3. If you have a 5x standard diluent, please dilute it with double steaming water or deionized water.

4. Add the standard dilution solution to the bottle according to the volume of the label and wait 15 minutes for complete dissolution. Incubation temperature should be 25～28℃。 And in turn add the half concentration diluent by standard diluent .

Wash step:

Automated microplate washer or operating by pipette: Each well should be pour into300ul wash buffer and soak 15 or 30 seconds,then be aspirated, five times process were repeated. After the last wash, remove remaining wash buffer by aspirating.Invert the plate and blot it against clean paper towels.

Materials Required But Not Provided

1. pipettes and pipette tips

2. Microwell strip reader capable of reading at 450 nm (540 nm as optional reference wave length)

3. automated microplate washer

4.Glass-distilled or deionized water

Assay procedure

1.The needed strips were putted into the frame, the remains were returned into foil pouch and resealed.

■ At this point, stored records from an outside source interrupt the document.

(** C8.  [analyze] leaves the whole state as it was, and after
    [transform] the raw table is the object it was, with the cells it
    had: the in-place operations work on the copy.  In both labs. *)
Theorem raw_data_unchanged (σ : state) :
  (Lab7.RawDataPreprocessor.analyze σ).2 = σ
  ∧ (Lab8.RawDataPreprocessor.analyze σ).2 = σ
  ∧ (let σ' := (Lab7.RawDataPreprocessor.transform σ).2 in
     _raw_data (self σ') = _raw_data (self σ)
     ∧ heap σ' !! _raw_data (self σ') = heap σ !! _raw_data (self σ))
  ∧ (let σ' := (Lab8.RawDataPreprocessor.transform σ).2 in
     _raw_data (self σ') = _raw_data (self σ)
     ∧ heap σ' !! _raw_data (self σ') = heap σ !! _raw_data (self σ)).
Proof.
  split; [apply analyze_column_state|].
  split; [apply analyze_column_state|].
  destruct (heap σ !! _raw_data (self σ)) as [df|] eqn:Hraw.
  - rewrite (transform7_run σ df Hraw), (transform8_run σ df Hraw). cbn [snd].
    split; (split; [done|]); cbn [after_transform self _raw_data];
      rewrite <- Hraw; apply after_transform_raw; rewrite Hraw; eauto.
  - destruct (transform_dangling σ Hraw) as [-> ->]. cbn. rewrite Hraw. done.
Qed.

(** ** Facts about the table operations *)

Section table_facts.
Implicit Types (cols : list string) (r : pd.row) (rs : list (Z * pd.row)).

Lemma keep_first_sublist seen rs : pd.keep_first seen rs `sublist_of` rs.
Proof.
  revert seen. induction rs as [|kr rs IH]; intros seen; cbn; [done|].
  case_decide; [apply sublist_cons, IH | apply sublist_skip, IH].
Qed.
(** * Haven Windows backend: the route handlers of [src/index.js]

    The server is a set of Express route handlers over three Mongoose models
    ([Category], [Promo], [Gallery]).  Each handler is embedded as a function
    from the store to the store and a response.  The store client (Mongoose
    over MongoDB) is an external library; the operations the handlers call are
    modelled here on in-memory collections, following the documented behaviour
    of the calls as they are written in the source (options included).

    Conventions of the model:
    - a collection is the list of its documents in natural (insertion) order;
    - request bodies and stored documents carry the schema's paths only
      (Mongoose is strict: other keys are dropped), each path being absent
      ([None]) or a value of the declared type;
    - [new Date()] is an input: a handler that stamps one document takes the
      reading [now], one that stamps several takes [clock], whose [k]-th
      reading stamps the [k]-th document;
    - [error.message] is kept as the structured [Error] it comes from;
    - an ObjectId is drawn from the store's counter when a document or an
      embedded product is written, so that it is fresh;
    - the version key is left out. *)

From Stdlib Require Import String Ascii List NArith ZArith Bool Lia.
From Stdlib Require Import Permutation Sorted DecimalString.
From Corelib Require PrimFloat.
Import ListNotations.
Open Scope string_scope.
Open Scope list_scope.

Set Implicit Arguments.

(** ** Values *)

Definition ObjectId := N.
Definition Time := N.

(** [mongoose.Schema.Types.Mixed]: any JSON value, as [express.json()] parsed
    it; a number is an IEEE 754 double. *)
#[local] Unset Elimination Schemes.
Inductive Mixed : Type :=
| MNull
| MBool (b : bool)
| MNum (x : PrimFloat.float)
| MStr (s : string)
| MArr (l : list Mixed)
| MObj (kv : list (string * Mixed)).
#[local] Set Elimination Schemes.

(** The elements of [categorySchema.products]: the schema's paths and the
    [_id] every subdocument has once it is cast ([p__id]; a request may name
    it, and it is kept then). *)
Record Product : Type := mkProduct {
  p__id : option ObjectId;
  p_id : option string;
  p_title : option string;
  p_description : option string;
  p_longDescription : option string;
  p_image : option string;
  p_specs : option Mixed
}.

(** The paths of [categorySchema]. *)
Record CategoryFields : Type := mkCategory {
  c_id : option string;
  c_type : option string;
  c_title : option string;
  c_description : option string;
  c_image : option string;
  c_products : option (list Product)
}.

(** The paths of [promoSchema]. *)
Record PromoFields : Type := mkPromo {
  pr_tagText : option string;
  pr_title : option string;
  pr_description : option string;
  pr_highlightText : option string;
  pr_buttonText : option string;
  pr_buttonLink : option string
}.

(** The paths of [gallerySchema]. *)
Record GalleryFields : Type := mkGallery {
  g_url : option string;
  g_title : option string;
  g_location : option string;
  g_category : option string
}.

(** A stored document: the schema's paths, the store's identifier and the two
    stamps of [{ timestamps: true }]. *)
Record Doc (F : Type) : Type := mkDoc {
  _id : ObjectId;
  fields : F;
  createdAt : Time;
  updatedAt : Time
}.

Abbreviation CategoryDoc := (Doc CategoryFields).
Abbreviation PromoDoc := (Doc PromoFields).
Abbreviation GalleryDoc := (Doc GalleryFields).

Record Store : Type := mkStore {
  categories : list CategoryDoc;
  promos : list PromoDoc;
  galleries : list GalleryDoc;
  next_oid : ObjectId
}.

Definition set_categories (l : list CategoryDoc) (st : Store) : Store :=
  mkStore l (promos st) (galleries st) (next_oid st).
Definition set_promos (l : list PromoDoc) (st : Store) : Store :=
  mkStore (categories st) l (galleries st) (next_oid st).
Definition set_galleries (l : list GalleryDoc) (st : Store) : Store :=
  mkStore (categories st) (promos st) l (next_oid st).
Definition bump_oid (st : Store) : Store :=
  mkStore (categories st) (promos st) (galleries st) (N.succ (next_oid st)).
Definition take_oids (n : N) (st : Store) : Store :=
  mkStore (categories st) (promos st) (galleries st) (next_oid st + n)%N.

(** ** Errors, promises and responses *)

(** A schema path: top level, or inside the [k]-th element of [products]. *)
Inductive Path : Type :=
| Top (name : string)
| InProduct (k : nat) (name : string).

Inductive Error : Type :=
| ValidationError (paths : list Path)
| DuplicateKey (path : string) (value : string)
| CastError (value : string)
| TypeError (message : string).

Inductive Outcome (A : Type) : Type :=
| Resolved (a : A)
| Rejected (e : Error).
Arguments Rejected {A} e.

(** An awaited store call: it may write to the store and then resolves or
    rejects.  What was written before a rejection stays written. *)
Definition Async (A : Type) : Type := Store -> Store * Outcome A.

Definition ret {A} (a : A) : Async A := fun st => (st, Resolved a).
Definition throw {A} (e : Error) : Async A := fun st => (st, Rejected e).
Definition bind {A B} (m : Async A) (k : A -> Async B) : Async B :=
  fun st =>
    match m st with
    | (st', Resolved a) => k a st'
    | (st', Rejected e) => (st', Rejected e)
    end.

Notation "x <- m ;; k" := (bind m (fun x => k))
  (at level 61, m at next level, right associativity).
Notation "m ;;; k" := (bind m (fun _ => k))
  (at level 61, right associativity).

Inductive Body : Type :=
| BCategories (l : list CategoryDoc)
| BCategory (d : CategoryDoc)
| BMessage (message : string)          (* { success: true, message } *)
| BSuccess                              (* { success: true } *)
| BCount (count : nat)                  (* { success: true, count } *)
| BPromoDoc (d : PromoDoc)
| BPromoPlain (p : PromoFields)         (* a plain object, no _id, no stamps *)
| BGalleryItems (l : list GalleryDoc)
| BGalleryItem (d : GalleryDoc)
| BError (e : Error).                   (* { error: error.message } *)

Record Response : Type := mkResponse {
  status : N;
  body : Body
}.

Definition Handler := Store -> Store * Response.

(** [try { ... } catch (error) { res.status(500).json({ error: error.message }) }] *)
Definition try_catch (m : Async Response) : Handler :=
  fun st =>
    match m st with
    | (st', Resolved r) => (st', r)
    | (st', Rejected e) => (st', mkResponse 500 (BError e))
    end.

Definition json (b : Body) : Async Response := ret (mkResponse 200 b).
Definition status_json (code : N) (b : Body) : Async Response := ret (mkResponse code b).

(** ** Schema validation *)

Definition is_nil {A} (l : list A) : bool :=
  match l with [] => true | _ => false end.

Definition opt_eqb (a b : option string) : bool :=
  match a, b with
  | Some x, Some y => String.eqb x y
  | None, None => true
  | _, _ => false
  end.

(** [required: true] on a String path: present and not the empty string. *)
Definition required_ok (v : option string) : bool :=
  match v with
  | Some s => negb (String.eqb s "")
  | None => false
  end.

(** [enum: ['windows', 'doors']]; an absent value is not checked. *)
Definition type_enum : list string := ["windows"; "doors"].

Definition enum_ok (v : option string) : bool :=
  match v with
  | Some s => existsb (String.eqb s) type_enum
  | None => true
  end.

Definition check (ok : bool) (p : Path) : list Path := if ok then [] else [p].

Definition product_errors (k : nat) (p : Product) : list Path :=
  check (required_ok (p_id p)) (InProduct k "id")
  ++ check (required_ok (p_title p)) (InProduct k "title").

Fixpoint products_errors (k : nat) (l : list Product) : list Path :=
  match l with
  | [] => []
  | p :: t => product_errors k p ++ products_errors (S k) t
  end.

Definition opt_products_errors (v : option (list Product)) : list Path :=
  match v with
  | Some l => products_errors 0 l
  | None => []
  end.

(** Document validation of [categorySchema] (on [create]). *)
Definition categorySchema_errors (c : CategoryFields) : list Path :=
  check (required_ok (c_id c)) (Top "id")
  ++ check (required_ok (c_type c) && enum_ok (c_type c)) (Top "type")
  ++ check (required_ok (c_title c)) (Top "title")
  ++ opt_products_errors (c_products c).

Definition present {A} (v : option A) : bool :=
  match v with Some _ => true | None => false end.

(** Update validation ([runValidators: true]): the same validators, but only
    on the paths the update names. *)
Definition categorySchema_update_errors (u : CategoryFields) : list Path :=
  check (negb (present (c_id u)) || required_ok (c_id u)) (Top "id")
  ++ check (negb (present (c_type u))
            || (required_ok (c_type u) && enum_ok (c_type u))) (Top "type")
  ++ check (negb (present (c_title u)) || required_ok (c_title u)) (Top "title")
  ++ opt_products_errors (c_products u).

(** Document validation of [gallerySchema]. *)
Definition gallerySchema_errors (g : GalleryFields) : list Path :=
  check (required_ok (g_url g)) (Top "url")
  ++ check (required_ok (g_title g)) (Top "title")
  ++ check (required_ok (g_location g)) (Top "location").

Definition category_valid (c : CategoryFields) : bool := is_nil (categorySchema_errors c).
Definition gallery_valid (g : GalleryFields) : bool := is_nil (gallerySchema_errors g).

(** ** Schema defaults *)

Definition default {A} (d : A) (v : option A) : option A :=
  match v with Some _ => v | None => Some d end.

(** [minimize] (on by default): what is stored and serialized of a value
    leaves out the keys whose value is an object left without keys; an
    object that is an element of an array is kept even when empty. *)
Fixpoint minimize (array_child : bool) (m : Mixed) {struct m} : option Mixed :=
  match m with
  | MObj kv =>
      let kept :=
        (fix keys (l : list (string * Mixed)) : list (string * Mixed) :=
           match l with
           | [] => []
           | (k, v) :: t =>
               match minimize false v with
               | Some v' => (k, v') :: keys t
               | None => keys t
               end
           end) kv in
      if is_nil kept && negb array_child then None else Some (MObj kept)
  | MArr l =>
      Some (MArr ((fix elements (l : list Mixed) : list Mixed :=
                     match l with
                     | [] => []
                     | v :: t =>
                         match minimize true v with
                         | Some v' => v' :: elements t
                         | None => elements t
                         end
                     end) l))
  | _ => Some m
  end.
(** * img-coral: the growth simulation core of [img_coral.py]

    A shallow embedding of [CoralCell], [Board] and the module-level
    helper [get_random_hue], followed by the properties of the
    simulation step that the specification states.

    Conventions of the embedding.
    - Python integers are [Z]; Python's [%] is [Z.modulo] (both take
      the sign of the divisor) and raises on a zero divisor.
    - Python floats that the code only compares ([random() < p]) are
      rationals [Q]: a finite double is a dyadic rational and the
      comparison of two doubles is exact.  The three float expressions
      of [Board.__init__] are computed in [Q] without rounding; the
      [OverflowError] of their arithmetic is part of [Board_construct].
    - The process-wide generator of the [random] module is an entropy
      tape; each library call consumes one entry and reduces it into
      the range the call promises.
    - Methods mutate the board and the generator and may raise, so they
      live in a state monad with exceptions in which the state reached
      when an exception is raised is kept. *)

From Stdlib Require Import ZArith QArith Qabs Lia List String.
From stdpp Require Import base list.
(** [g] on every two neighbours of a list, in order. *)
Fixpoint consecutive {A B : Type} (g : A -> A -> B) (l : list A) : list B :=
  match l with
  | x :: (y :: _) as rest => g x y :: consecutive g rest
  | _ => []
  end.

(** What [read_stat] of cpu.c makes of a sample of /proc/stat on a
    machine with [num] cores: its result and the buffer it leaves, read
    into a cleared buffer. *)
Definition cpu_read (num : nat) (f : file) : result_t * Cpu.cpu_t :=
  Cpu.read_stat f (Cpu.new_cpu_t num (fun _ => zero_cputime)).

Definition cpu_readable (num : nat) (f : file) : Prop :=
  fst (cpu_read num f) = SUCCESS.

(** The number of fields a core line yields. *)
Definition core_fields (line : string) : Z := fst (sscanf line core_format).

(** A buffer of cpu.c for [n] cores: [n + 1] records. *)
Definition cpu_buffer (n : nat) (cpu : Cpu.cpu_t) : Prop :=
  Cpu.num cpu = n /\ List.length (Cpu.times cpu) = (n + 1)%nat.

(** The ten fields a line leaves in a cleared record: the values it
    yields under [format], then 0. *)
Definition fields_of_line (line format : string) : list Z :=
  let vs := snd (sscanf line format) in
  vs ++ repeat 0 (10 - List.length vs).

(** The buffer [read_stat] of cpu.c fills from a sample. *)
Definition cpu_snapshot (num : nat) (f : file) : Cpu.cpu_t :=
  snd (cpu_read num f).

(** How a run ends on the samples it was given: still running when all
    of them were read, left with EXIT_FAILURE when one was not. *)
Definition run_end {O : Type} (unread : list file) (printed : list O)
  : run O :=
  match unread with
  | [] => Running printed
  | _ :: _ => Exited EXIT_FAILURE printed
  end.

(** The first of the samples left, if there is one, cannot be read. *)
Definition stops_at (num : nat) (unread : list file) : Prop :=
  match unread with
  | [] => True
  | f :: _ => fst (cpu_read num f) = FAILURE
  end.

(** The records [after] of cpus.c holds after each read of a run, the
    failed reads included. *)
Fixpoint cpus_records (after : cputime_t) (samples : list file)
  : list cputime_t :=
  match samples with
  | [] => []
  | f :: rest =>
      let after := snd (Cpus.read_stat f after) in
      after :: cpus_records after rest
  end.

(** The record a sample with a first line leaves in cpus.c. *)
Definition cpus_snapshot (f : file) : cputime_t :=
  snd (Cpus.read_stat f zero_cputime).

(** The sample has a first line. *)
Definition has_line (f : file) : Prop :=
  exists line rest, f = Some (line :: rest).

(** [fopen] or [fgets] fails on the sample. *)
Definition no_line (f : file) : Prop := f = None \/ f = Some [].
(** X5: the edges of [reorderSteps].  It leaves [undefined] in the array
    exactly when the list is empty or [fromIndex] is at or past its end; the
    array is then one longer than before.  A negative [fromIndex] counts
    from the end (and stops at the first step).  A [toIndex] at or past the
    last position puts the step last. *)
Theorem reorderSteps_edges (fromIndex toIndex : Z) (st : TimelineState) :
  (reorderSteps fromIndex toIndex st = None
   ↔ steps st = [] ∨ (Z.of_nat (length (steps st)) ≤ fromIndex)%Z)
  ∧ (reorderSteps fromIndex toIndex st = None →
     length (reorder_array fromIndex toIndex (steps st)) = S (length (steps st))
     ∧ None ∈ reorder_array fromIndex toIndex (steps st))
  ∧ ((fromIndex < 0)%Z →
     reorderSteps fromIndex toIndex st
     = reorderSteps (Z.max (Z.of_nat (length (steps st)) + fromIndex) 0) toIndex st)
  ∧ (∀ x,
       steps st !! splice_start fromIndex (length (steps st)) = Some x →
       (Z.of_nat (length (steps st)) - 1 ≤ toIndex)%Z →
       reorderSteps fromIndex toIndex st
       = Some {| steps := delete (splice_start fromIndex (length (steps st))) (steps st)
                          ++ [x];
                 selectedStepId := selectedStepId st |}).
Proof.
  pose proof (splice_start_le fromIndex (length (steps st))) as Hle.
  assert (Hnone : reorderSteps fromIndex toIndex st = None
                  ↔ splice_start fromIndex (length (steps st)) = length (steps st)).
  { rewrite eq_None_not_Some, reorderSteps_Some_iff. lia. }
  split.
  { rewrite Hnone, splice_start_full. by rewrite length_zero_iff_nil. }
  split.
  { intros Heq%Hnone. rewrite (reorder_array_hole _ _ _ Heq).
    split.
    - rewrite length_app, length_take. simpl. rewrite length_drop, length_fmap.
      pose proof (splice_start_le toIndex (length (steps st))). lia.
    - apply elem_of_app. right. by left. }
  split.
  { intros Hneg. unfold reorderSteps, reorder_array, splice_remove.
    by rewrite <- (splice_start_neg fromIndex) by done. }
  intros x Hx Hto.
  unfold reorderSteps. rewrite (reorder_array_moves _ _ _ _ Hx), all_defined_fmap.
  do 2 f_equal.
  set (r := delete _ (steps st)).
  assert (Hr : length r = (length (steps st) - 1)%nat)
    by (unfold r; rewrite length_delete; eauto).
  assert (Hj : splice_start toIndex (length r) = length r)
    by (apply splice_start_full; lia).
  rewrite Hj, take_ge, drop_ge by lia. done.
Qed.

Lemma reorderSteps_edges_witness :
  let a := mkStep "a" "navigate" None (Some "/") None "t0" None None in
  let b := mkStep "b" "click" (Some "#go") None None "t1" None None in
  let st := mkTimelineState [a; b] None in
  reorderSteps 2 0 st = None
  ∧ reorder_array 2 0 (steps st) = [None; Some a; Some b]
  ∧ reorderSteps (-1) 0 st = Some (mkTimelineState [b; a] None)
  ∧ reorderSteps 0 7 st = Some (mkTimelineState [b; a] None).
Proof.
  intros a b st.
  destruct (reorderSteps_edges 2 0 st) as (Hnone & _).
  destruct (reorderSteps_edges (-1) 0 st) as (_ & _ & Hneg & _).
  destruct (reorderSteps_edges 0 7 st) as (_ & _ & _ & Hlast).
  split; [apply Hnone; right; simpl; lia|].
  split; [reflexivity|].
  split; [rewrite Hneg by lia; reflexivity|].
  rewrite (Hlast a) by (reflexivity || (simpl; lia)). reflexivity.
Defined.

(** *** [removeStep], [addStep], [updateStep] *)

Lemma filter_absent (i : string) (l : list Step) :
  i ∉ id <$> l → filter (λ step, id step ≠ i) l = l.
Proof.
  induction l as [|s l IH]; intros Hnot; [done|].
  rewrite fmap_cons, not_elem_of_cons in Hnot. destruct Hnot as [Hne Hl].
  rewrite filter_cons_True by done. by rewrite IH.
Qed.

Lemma filter_unique (i : string) (l : list Step) :
  NoDup (id <$> l) → i ∈ id <$> l →
  S (length (filter (λ step, id step ≠ i) l)) = length l.
Proof.
  induction l as [|s l IH]; intros Hnd Hin; [by apply elem_of_nil in Hin|].
  rewrite fmap_cons in Hnd, Hin. apply list.NoDup_cons in Hnd as [Hs Hnd].
  destruct (decide (id s = i)) as [Heq|Hne].
  - rewrite filter_cons_False by (by intros ?).
    rewrite filter_absent by (by rewrite <- Heq). done.
  - rewrite filter_cons_True by done. simpl. f_equal. apply IH; [done|].
    apply elem_of_cons in Hin as [?|?]; [congruence|done].
Qed.

(** X6: [removeStep i] keeps exactly the steps whose id is not [i], in
    their order; it clears the selection when the selected step is the one
    removed and keeps it otherwise; it is idempotent; it changes no step
    when no step has id [i]; and when ids are pairwise distinct and [i] is
    one of them, the list gets shorter by exactly one. *)
Theorem removeStep_spec (i : string) (st : TimelineState) :
  (∀ s, s ∈ steps (removeStep i st) ↔ s ∈ steps st ∧ id s ≠ i)
  ∧ steps (removeStep i st) `sublist_of` steps st
  ∧ (selectedStepId st = Some i → selectedStepId (removeStep i st) = None)
  ∧ (selectedStepId st ≠ Some i →
     selectedStepId (removeStep i st) = selectedStepId st)
  ∧ removeStep i (removeStep i st) = removeStep i st
  ∧ (i ∉ step_ids st → steps (removeStep i st) = steps st)
  ∧ (NoDup (step_ids st) → i ∈ step_ids st →
     S (length (steps (removeStep i st))) = length (steps st)).
Proof.
  split.
  { intros s. simpl. rewrite list_elem_of_filter. tauto. }
  split; [apply sublist_filter|].
  split; [intros H; simpl; by rewrite decide_True|].
  split; [intros H; simpl; by rewrite decide_False|].
  split.
  { unfold removeStep. simpl. f_equal.
    - rewrite list_filter_filter. apply list_filter_iff. tauto.
    - repeat case_decide; congruence. }
  split; [apply filter_absent|].
  apply filter_unique.
Qed.

Lemma removeStep_spec_witness :
  let a := mkStep "a" "navigate" None (Some "/") None "t0" None None in
  let b := mkStep "b" "click" (Some "#go") None None "t1" None None in
  let st := mkTimelineState [a; b] (Some "b") in
  removeStep "b" st = mkTimelineState [a] None
  ∧ S (length (steps (removeStep "b" st))) = length (steps st)
  ∧ steps (removeStep "zz" st) = steps st.
Proof.
  intros a b st.
  destruct (removeStep_spec "b" st) as (_ & _ & _ & _ & _ & _ & Hone).
  destruct (removeStep_spec "zz" st) as (_ & _ & _ & _ & _ & Habsent & _).
  split; [reflexivity|].
  split.
  - apply Hone.
    + unfold step_ids. simpl. apply list.NoDup_cons. split; [|apply NoDup_singleton].
      by intros ?%list_elem_of_singleton.
    + unfold step_ids. simpl. by right; left.
  - apply Habsent. unfold step_ids. simpl.
    intros [?|[?|?%elem_of_nil]%elem_of_cons]%elem_of_cons; done.
Defined.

2.Blank well were recommended, which only color reagent and stop solution be added. It is suggested that each testing with gradient density of standard for standard curve.

3.Add 100ul of standard or sample.Cover with the Plate Covers provided.Incubate for 2 hours at room temperature If assay the serum sample,you should add 50μl assay buffer with 50μl sample into the wells,if the protein concentration is higher than the range of the Kit, add the same quantitys assay buffer with the sample, the deficiency should be complemented with sample diluent to 100μl per well.

4.Five times wash process were repeated.

5.Add 100ul of detection antibody. Cover with the Plate Covers provided.Incubate for 1 hour at room temperature.

6.Five times wash process were repeated.

7.Add 100ul of Streptavidin-HRP. Cover with the Plate Covers provided. Lucifugal incubation for 20 minutes at room temperature.

8.Five times wash process were repeated.

9.Add 100ul of TMB，Lucifugal incubation for 20 minutes at room temperature.

10.Add 50ul of stop solution to each well, determine the optical density of each well within 10 minutes.              Calculation of Results

1.Duplicates should be within 20 per cent of the mean. Average absorbance values for each set of duplicate samples were used as detection results.

2.The blank absorbance values of subtract should be deducted.

3.Drawing a best fit curve through the points of graph. Draw the standard curve by plotting assayed OD value (on the Y axis) vs. concentration (on the X axis). The sample concentration was obtained based on its OD value founding in the standard concentration curve.

4.If the values obtained are not within the expected range of the standard, Samples should be dilute and assay again.

Typical Data and Standard Curve

Human IL-1β standard curve

 

Sensitivity, Specificity, Repeatability

Sensitivity: repeated assays were evaluated and the minimum detectable dose was 2.2pg/ml.

Specificity : No significant cross-reactivity or interference with human IL-1rα,IL-1sRII,IL-1sRI and mouseIL-1α,IL-1β.

Repeatability: The coefficient of variation between wells or plates is less than 10 per cent.